About this exercise: Scan the data beneath this task and copy each line that includes "VList".

[Stored dataset items]
▼
Lemma get_token_ok l :
  split_mode l →
  match get_token (S (S (length (instream l)))) l with
  | None => False
  | Some (Raise e) => value_error e
  | Some (Ok (l', tok)) => eof l' = None ∧ (tok = None ∨
      tok ≠ None ∧ split_mode l' ∧ commenters l' = commenters l ∧
       length (instream l') < length (instream l))
  end.
Proof.
  intros (Hp & Hw & Hb & Hfs & Ht). unfold get_token. rewrite Hb. unfold read_token.
  pose proof (read_loop_ok (S (S (length (instream l)))) l false S_space Hw ltac:(lia)) as Hr.
  destruct (read_loop _ l false S_space) as [[[l' tok]|e]|] eqn:E; [|done|done].
  destruct Hr as ((M1 & M2 & M3 & M4 & M5) & Ht' & Hl).
  assert (eof l' = None) as He by (unfold eof; by rewrite M1, Hp). rewrite He.
  case_decide as Hd.
  - rewrite M5, Hfs. rewrite He. auto.
  - split; [done|]. right. split; [done|]. split_and!; [split_and!; congruence|done|].
    destruct Hl as [[Hi _]|Hl]; [|done]. destruct Hd. by eapply read_loop_eof.
Qed.

Lemma split_loop_ok fuel l result :
  split_mode l → Forall (λ t, t ≠ None) result → length (instream l) < fuel →
  match split_loop fuel l result with
  | None => False
  | Some (Raise e) => value_error e
  | Some (Ok toks) => Forall (λ t, t ≠ None) toks
  end.
Proof.
  revert l result. induction fuel as [|fuel IH]; intros l result Hm Hres Hf; [lia|].
  cbn [split_loop]. pose proof (get_token_ok l Hm) as Hg.
  destruct (get_token _ l) as [[[l' tok]|e]|]; [|done|done].
  destruct Hg as [He [->|(Hne & Hm' & _ & Hlt)]]; rewrite He.
  - by rewrite decide_True.
  - rewrite decide_False by done. apply IH; [done| |lia].
    apply Forall_app. split; [done|]. by constructor.
Qed.

Lemma split_lexer_mode s comments : split_mode (split_lexer s comments).
Proof. done. Qed.

(** [split] ends on every text, within a bound by its length, with a list
    of tokens none of which is the end mark, or with one of its two value
    errors. *)
Theorem split_total s comments :
  (∃ toks, split (fuel_for s) s comments = Some (Ok (map Some toks))) ∨
  (∃ e, split (fuel_for s) s comments = Some (Raise e) ∧ value_error e).
Proof.
  pose proof (split_loop_ok (fuel_for s) (split_lexer s comments) []
    (split_lexer_mode s comments) (Forall_nil_2 _) ltac:(unfold fuel_for; simpl; lia)) as H.
  unfold split. destruct (split_loop _ _ []) as [[toks|e]|]; [left|right; eauto|done].
  induction H as [|[t|] toks Hn _ IH]; [by exists []| |done].
  destruct IH as [ts IH]. injection IH as ->. by exists (t :: ts).
Qed.

(** ** Quoted words *)

(** A piece of a word as a shell user writes it: bare characters, text in single
    quotes, text in double quotes with [\] before a double quote or a
    backslash, or any character behind a backslash. *)
Inductive segment :=
| Bare (t : text)
| Single (t : text)
| Double (t : text)
| Escaped (c : ascii).
(* ===== verification/SubstFacts.v ===== *)
(** * Substitution of construction variables: theorems

    The expansion of variables that refer to themselves ends; texts and command
    lines survive it when their dollars are doubled. *)

From S2P Require Import Prelude Errors PyStr Subst.
Open Scope nat_scope.

(** ** Texts without dollars *)

Lemma dollar_exp_head c s : c ≠ "$"%char → dollar_exp (c :: s) = None.
Proof. by destruct c as [[] [] [] [] [] [] [] []]. Qed.

Lemma pieces_plain s : "$"%char ∉ s → pieces s = map PChar s.
Proof.
  unfold pieces. induction s as [|c s IH]; [done|]. intros [Hc Hs]%not_elem_of_cons.
  cbn [pieces_loop length map]. rewrite dollar_exp_head by done. by rewrite IH.
Qed.

(** The tokens hold characters of the text. *)
Lemma dollar_exp_split s a rest : dollar_exp s = Some (a, rest) → s = a ++ rest ∧ a ≠ [].
Proof.
  destruct s as [|c s]; [done|].
  destruct (decide (c = "$"%char)) as [->|Hc]; [|by rewrite dollar_exp_head].
  destruct s as [|d s]; [done|]. unfold dollar_exp.
  destruct (char_in d "$()"); [by intros [= <- <-]|].
  destruct (is_name_start d).
  { pose proof (span_split is_attr_char s) as Hs. destruct (span is_attr_char s) as [x y].
    subst. by intros [= <- <-]. }
  case_decide; [|done]. pose proof (span_split (λ e, bool_decide (e ≠ "}"%char)) s) as Hs.
  destruct (span _ s) as [x [|e y]]; [done|]. subst.
  destruct (decide (e = "}"%char)) as [->|He]; [|by destruct e as [[] [] [] [] [] [] [] []]].
  intros [= <- <-]. split; [|done]. simpl. by rewrite <- app_assoc.
Qed.

Lemma separate_loop_chars fuel s t c : t ∈ separate_loop fuel s → c ∈ t → c ∈ s.
Proof.
  revert s. induction fuel as [|fuel IH]; intros s; cbn [separate_loop]; [by intros ?%elem_of_nil|].
  destruct s as [|d s]; [by intros ?%elem_of_nil|].
  assert (∀ a rest, d :: s = a ++ rest → t ∈ a :: separate_loop fuel rest → c ∈ t → c ∈ d :: s) as Hgo.
  { intros a rest -> [->|Ht]%elem_of_cons Hc; rewrite elem_of_app; [by left|right; by eapply IH]. }
  destruct (dollar_exp (d :: s)) as [[a rest]|] eqn:E.
  { apply Hgo. by apply dollar_exp_split. }
  destruct (is_space d).
  { pose proof (span_split is_space (d :: s)) as Hs. destruct (span is_space (d :: s)).
    by apply Hgo. }
  destruct (is_dollar d); [by apply Hgo|].
  pose proof (span_split (λ d, negb (is_space d) && negb (is_dollar d)) (d :: s)) as Hs.
  destruct (span _ (d :: s)). by apply Hgo.
Qed.

(** ** Termination *)

Section termination.
Variable AllowableExceptions : list string.
Variable eval : text → vars → vars → res exn value.
Variable call : nat → value → value → bool → call_result.
Variable py_str : value → text.
Variable for_signature : nat → option text.
Variable obj_is_literal : nat → bool.
Variables (m : mode) (conv : value → res fexn value) (gvars : vars).

(** How deep the callables called one after the other can go, and the values of
    the variables. *)
Variables (crank : nat → nat) (D : nat).
(** The callables in question, and the depth of the values of expressions. *)
Variables (C : nat → Prop) (De : nat).

Fixpoint vdepth (v : value) : nat :=
  match v with
  | VList l => S (foldr (λ v n, vdepth v `max` n) 0 l)
  | VCall f => S (crank f)
  | VNull => 1
  | _ => 0
  end.

(** Nothing in the value is expanded further. *)
Fixpoint plain (v : value) : bool :=
  match v with
  | VStr s | VCmd s _ => negb (bool_decide ("$"%char ∈ s))
  | VList l => forallb plain l
  | VCall _ => false
  | _ => true
  end.

(** The value of a variable. *)
Definition lookup_var (lvars : vars) (k : text) : option value :=
  match lvars !! k with Some v => Some v | None => gvars !! k end.

(** An expression that gives the value of the variable it names, or a value that
    holds nothing to expand. *)
Definition fine (k : text) : Prop := ∀ lvars v, eval k gvars lvars = Ok v →
  (plain v = true ∧ vdepth v ≤ De) ∨ (("."%char ∉ k) ∧ lookup_var lvars k = Some v).

(** If the token is evaluated, then it is such an expression. *)
Definition token_fine (s : text) : Prop :=
  head s = Some "$"%char → head (drop 1 s) = Some "{"%char ∨ "."%char ∈ drop 1 s →
  fine (token_key s).

(** All expressions that occur in the value are such, all callables are in [C]. *)
Fixpoint all_fine (v : value) : Prop :=
  match v with
  | VStr s => ∀ a, PExp a ∈ pieces s ∨ a ∈ separate_args s → token_fine a
  | VCmd s _ => token_fine s
  | VList l => foldr (λ v P, all_fine v ∧ P) True l
  | VCall f => C f
  | _ => True
  end.

Lemma all_fine_in v l : v ∈ l → all_fine (VList l) → all_fine v.
Proof.
  cbn [all_fine]. induction l as [|w l IH]; [by intros ?%elem_of_nil|].
  intros [->|Hv]%elem_of_cons [Hw Hl]; [done|by apply IH].
Qed.

Lemma all_fine_nil : all_fine (VStr []).
Proof. by intros a [?%elem_of_nil|?%elem_of_nil]. Qed.

(** [conv] ends; what a callable returns is less deep than the callable, and its
    expressions are fine, as are those of the text of the callable and of the
    values of variables. *)
Record ends : Prop := {
  conv_ends : ∀ v, conv v ≠ Raise None;
  conv_call : ∀ f v, C f → conv (VCall f) = Ok v → vdepth v ≤ crank f ∧ all_fine v;
  call_returns : ∀ f t s b v, C f → call f t s b = Returned v → vdepth v ≤ crank f ∧ all_fine v;
  gvars_fine : ∀ k v, gvars !! k = Some v → vdepth v ≤ D ∧ all_fine v;
  expression_depth : De ≤ D
}.
Hypothesis Hends : ends.

Definition shallow (lvars : vars) : Prop :=
  ∀ k v, lvars !! k = Some v → vdepth v ≤ D ∧ all_fine v.

(** The variables that are not yet empty. *)
Definition settled (lvars : vars) (k : text) : bool :=
  match lookup_var lvars k with Some (VStr []) => true | _ => false end.
Definition live (lvars : vars) : gset text :=
  filter (λ k, settled lvars k = false) (dom gvars ∪ dom lvars).

Lemma shallow_without s lvars : shallow lvars → shallow (without_key s lvars).
Proof.
  intros Hl k v. unfold without_key. rewrite lookup_insert.
  case_decide; [intros [= <-]; split; [simpl; lia|apply all_fine_nil]|apply Hl].
Qed.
▲
Solution to this task:
  | VList l => S (foldr (λ v n, vdepth v `max` n) 0 l)
  | VList l => forallb plain l
  | VList l => foldr (λ v P, all_fine v ∧ P) True l
Lemma all_fine_in v l : v ∈ l → all_fine (VList l) → all_fine v.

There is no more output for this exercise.